◆ Exercise brief
Please reproduce exactly the lines that begin the listing below, up to and including the line where "(** C4: evaluation" occurs.

··········

(** * protocol-offline.ts: the offline Kaspa protocol of the AirGap module

    A shallow embedding of [MyOfflineProtocol] (src/protocol-offline.ts)
    and the properties of its key-pair derivation, byte codec and
    descriptors.

    Conventions of the embedding:
    - a JavaScript string is the list of its UTF-16 code units ([N]);
    - a [Uint8Array] is a list of [Z], every element in [0, 256); an
      element store wraps modulo 256 and is dropped when out of range;
    - a thrown value is a [JsThrown]; an [async] method (or one returning
      [Promise.resolve]) yields a settled [Promise];
    - the objects handed to the methods by the host live in a [Heap] and
      are passed by reference. *)

From Stdlib Require Import ZArith NArith Ascii String.
From stdpp Require Import base numbers list gmap.

Local Open Scope Z_scope.

(** ** JavaScript strings *)

Module Js.

Abbreviation JsString := (list N).

(** The code units of an ASCII literal. *)
Fixpoint lit (s : string) : JsString :=
  match s with
  | EmptyString => []
  | String a r => N_of_ascii a :: lit r
  end.

(** [String.prototype.substr(start, length)] for non-negative arguments. *)
Definition substr (s : JsString) (start len : nat) : JsString :=
  take len (drop start s).

(** [Array.prototype.join('')] on an array of strings. *)
Definition join_empty (parts : list JsString) : JsString := concat parts.

(** [String.prototype.padStart(targetLength, fill)] with a one-unit filler. *)
Definition padStart (s : JsString) (targetLength : nat) (fill : N) : JsString :=
  replicate (targetLength - length s) fill ++ s.

(** *** parseInt *)

(** StrWhiteSpaceChar: WhiteSpace and LineTerminator code units. *)
Definition isStrWhiteSpaceChar (c : N) : bool :=
  ((c =? 9) || (c =? 10) || (c =? 11) || (c =? 12) || (c =? 13) || (c =? 32)
   || (c =? 160) || (c =? 5760) || ((8192 <=? c) && (c <=? 8202))
   || (c =? 8232) || (c =? 8233) || (c =? 8239) || (c =? 8287)
   || (c =? 12288) || (c =? 65279))%N.
(** ** QueueDistributor: [send_next] *)

(** C4: evaluation at the failing run.  The file lists anna twice.  After
    user 1 approved her she is retired, and the copy that the purge left
    heads the queue; [send_next], which does not look at the retirement
    set, presents her and leaves the queue as it is. *)
Theorem send_next_presents_retired_head :
  Scenario.anna ∈ reviewed_globally Scenario.approved_once
  ∧ queue (session_of 1 Scenario.approved_once) = [Scenario.anna]
  ∧ (send_next 1 Scenario.approved_once).2 = [Presentation 1 Scenario.anna 1]
  ∧ session_of 1 (send_next 1 Scenario.approved_once).1
    = {| queue := [Scenario.anna]; current := Some Scenario.anna;
         accepted := [Scenario.anna] |}
  ∧ (run [Start 1 []; press_yes 1] (init Scenario.listed_twice)).2
    = [Started 1 2; Presentation 1 Scenario.anna 2;
       Added 1 Scenario.anna; Presentation 1 Scenario.anna 1].
Proof.
  split_and!; [|by vm_compute..].
  apply (bool_decide_unpack _). by vm_compute.
Qed.
Definition md5s : gmap string string :=
  list_to_map [
    ("N00E020_agb.zip", "bd83a3a4c143885d1962bde549413be6");
    ("N00E020_gsv.zip", "da5ddb88e369df2d781a0c6be008ae79");
    ("N00E060_agb.zip", "85eaca95b939086cc528e396b75bd097");
    ("N00E060_gsv.zip", "ec84174697c17ca4db2967374446ab30");
    ("N00E100_agb.zip", "c50c7c996615c1c6f19cb383ef11812a");
    ("N00E100_gsv.zip", "6e0ff834db822d3710ed40d00a200e8f");
    ("N00E140_agb.zip", "73f0b44b9e137789cefb711ef9aa281b");
    ("N00E140_gsv.zip", "43be3dd4563b63d12de006d240ba5edf");
    ("N00W020_agb.zip", "4fb979732f0a22cc7a2ca3667698084b");
    ("N00W020_gsv.zip", "ac5bbeedaa0f94a5e01c7a86751d6891");
    ("N00W060_agb.zip", "59da0b32b08fbbcd2dd76926a849562b");
    ("N00W060_gsv.zip", "5ca9598f621a7d10ab1d623ee5b44aa6");
    ("N00W100_agb.zip", "a819b75a39e8d4d37b15745c96ea1e35");
    ("N00W100_gsv.zip", "71aad3669d522f7190029ec33350831a");
    ("N00W180_agb.zip", "5a1d7486d8310fbaf4980a76e9ffcd78");
    ("N00W180_gsv.zip", "274be7dbb4e6d7563773cc302129a9c7");
    ("N40E020_agb.zip", "38bc7170f94734b365d614a566f872e7");
    ("N40E020_gsv.zip", "b52c1c777d68c331cc058a273530536e");
    ("N40E060_agb.zip", "1d94ad59f3f26664fefa4d7308b63f05");
    ("N40E060_gsv.zip", "3b68786b7641400077ef340a7ef748f4");
    ("N40E100_agb.zip", "3ccb436047c0db416fb237435645989c");
    ("N40E100_gsv.zip", "c44efe9e7ce2ae0f2e39b0db10f06c71");
    ("N40E140_agb.zip", "35ea51da229af1312ba4aaafc0dbd5d6");
    ("N40E140_gsv.zip", "8431828708c84263a4971a8779864f69");
    ("N40W020_agb.zip", "38345a1826719301ab1a0251b4835cc2");
    ("N40W020_gsv.zip", "5e136b7c2f921cd425cb5cc5669e7693");
    ("N40W060_agb.zip", "e3f54df1d188c0132ecf5aef3dc54ca6");
    ("N40W060_gsv.zip", "09093d78ffef0220cb459a88e61e3093");
    ("N40W100_agb.zip", "cc21ce8793e5594dc7a0b45f0d0f1466");
    ("N40W100_gsv.zip", "21be1398df88818d04dcce422e2010a6");
    ("N40W140_agb.zip", "64665f53fad7386abb1cf4a44a1c8b1a");
    ("N40W140_gsv.zip", "b59405219fc807cbe745789fbb6936a6");
    ("N40W180_agb.zip", "f83ef786da8333ee739e49be108994c1");
    ("N40W180_gsv.zip", "1f2eb8912b1a204eaeb2858b7e398baa");
    ("N80E020_agb.zip", "7f7aed44802890672bd908e28eda6f15");
    ("N80E020_gsv.zip", "6e285eec66306e56dc3a81adc0da2a27");
    ("N80E060_agb.zip", "55e7031e0207888f25f27efa9a0ab8f4");
    ("N80E060_gsv.zip", "8d14c7f61ad2aed527e124f9aacae30c");
    ("N80E100_agb.zip", "562eafd2813ff06e47284c48324bb1c7");
    ("N80E100_gsv.zip", "73067e0fac442c330ae2294996280042");
    ("N80E140_agb.zip", "1b51ce0df0dba925c5ef2149bebca115");
    ("N80E140_gsv.zip", "37ee3047d281fc34fa3a9e024a8317a1");
    ("N80W020_agb.zip", "60dde6adc0dfa219a34c976367f571c0");
    ("N80W020_gsv.zip", "b7be4e97bb4179710291ee8dee27f538");
    ("N80W060_agb.zip", "db7d35d0375851c4a181c3a8fa8b480e");
    ("N80W060_gsv.zip", "d36ffcf4622348382454c979baf53234");
    ("N80W100_agb.zip", "c0dbf53e635dabf9a4d7d1756adeda69");
    ("N80W100_gsv.zip", "abdeaf0d65da1216c326b6d0ce27d61b");
    ("N80W140_agb.zip", "7719c0efd23cd86215fea0285fd0ea4a");
    ("N80W140_gsv.zip", "499969bed381197ee9427a2e3f455a2e");
    ("N80W180_agb.zip", "e3a163d1944e1989a07225d262a01c6f");
    ("N80W180_gsv.zip", "5d39ec0368cfe63c40c66d61ae07f577");
    ("S40E140_agb.zip", "263eb077a984117b41cc7cfa0c32915b");
    ("S40E140_gsv.zip", "e0ffad85fbade4fb711cc5b3c7543898");
    ("S40W060_agb.zip", "2cbf6858c48f36add896db660826829b");
    ("S40W060_gsv.zip", "04dbfd4aca0bd2a2a7d8f563c8659252");
    ("S40W100_agb.zip", "ae89f021e7d9c2afea433878f77d1dd6");
    ("S40W100_gsv.zip", "b6aa3f276e1b51dade803a71df2acde6")
  ].

Section WithBase.
Context `{GeoBase}.

Record Sample : Type :=
  { mask : ndarray Pixel; crs : CRS; bounds : GeoSlice }.

(** The attributes of an instance. *)
Record t : Type :=
  { self_paths : Paths;
    self_measurement : string;
    self_checksum : bool;
    self_filename_glob : string;
    self_index : GeoDataFrame Geom string;
    self_transforms : option (Sample -> Sample);
    self_cache : bool }.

··········

◆ Exercise result
(** * protocol-offline.ts: the offline Kaspa protocol of the AirGap module

    A shallow embedding of [MyOfflineProtocol] (src/protocol-offline.ts)
    and the properties of its key-pair derivation, byte codec and
    descriptors.

    Conventions of the embedding:
    - a JavaScript string is the list of its UTF-16 code units ([N]);
    - a [Uint8Array] is a list of [Z], every element in [0, 256); an
      element store wraps modulo 256 and is dropped when out of range;
    - a thrown value is a [JsThrown]; an [async] method (or one returning
      [Promise.resolve]) yields a settled [Promise];
    - the objects handed to the methods by the host live in a [Heap] and
      are passed by reference. *)

From Stdlib Require Import ZArith NArith Ascii String.
From stdpp Require Import base numbers list gmap.

Local Open Scope Z_scope.

(** ** JavaScript strings *)

Module Js.

Abbreviation JsString := (list N).

(** The code units of an ASCII literal. *)
Fixpoint lit (s : string) : JsString :=
  match s with
  | EmptyString => []
  | String a r => N_of_ascii a :: lit r
  end.

(** [String.prototype.substr(start, length)] for non-negative arguments. *)
Definition substr (s : JsString) (start len : nat) : JsString :=
  take len (drop start s).

(** [Array.prototype.join('')] on an array of strings. *)
Definition join_empty (parts : list JsString) : JsString := concat parts.

(** [String.prototype.padStart(targetLength, fill)] with a one-unit filler. *)
Definition padStart (s : JsString) (targetLength : nat) (fill : N) : JsString :=
  replicate (targetLength - length s) fill ++ s.

(** *** parseInt *)

(** StrWhiteSpaceChar: WhiteSpace and LineTerminator code units. *)
Definition isStrWhiteSpaceChar (c : N) : bool :=
  ((c =? 9) || (c =? 10) || (c =? 11) || (c =? 12) || (c =? 13) || (c =? 32)
   || (c =? 160) || (c =? 5760) || ((8192 <=? c) && (c <=? 8202))
   || (c =? 8232) || (c =? 8233) || (c =? 8239) || (c =? 8287)
   || (c =? 12288) || (c =? 65279))%N.
(** ** QueueDistributor: [send_next] *)

(** C4: evaluation at the failing run.  The file lists anna twice.  After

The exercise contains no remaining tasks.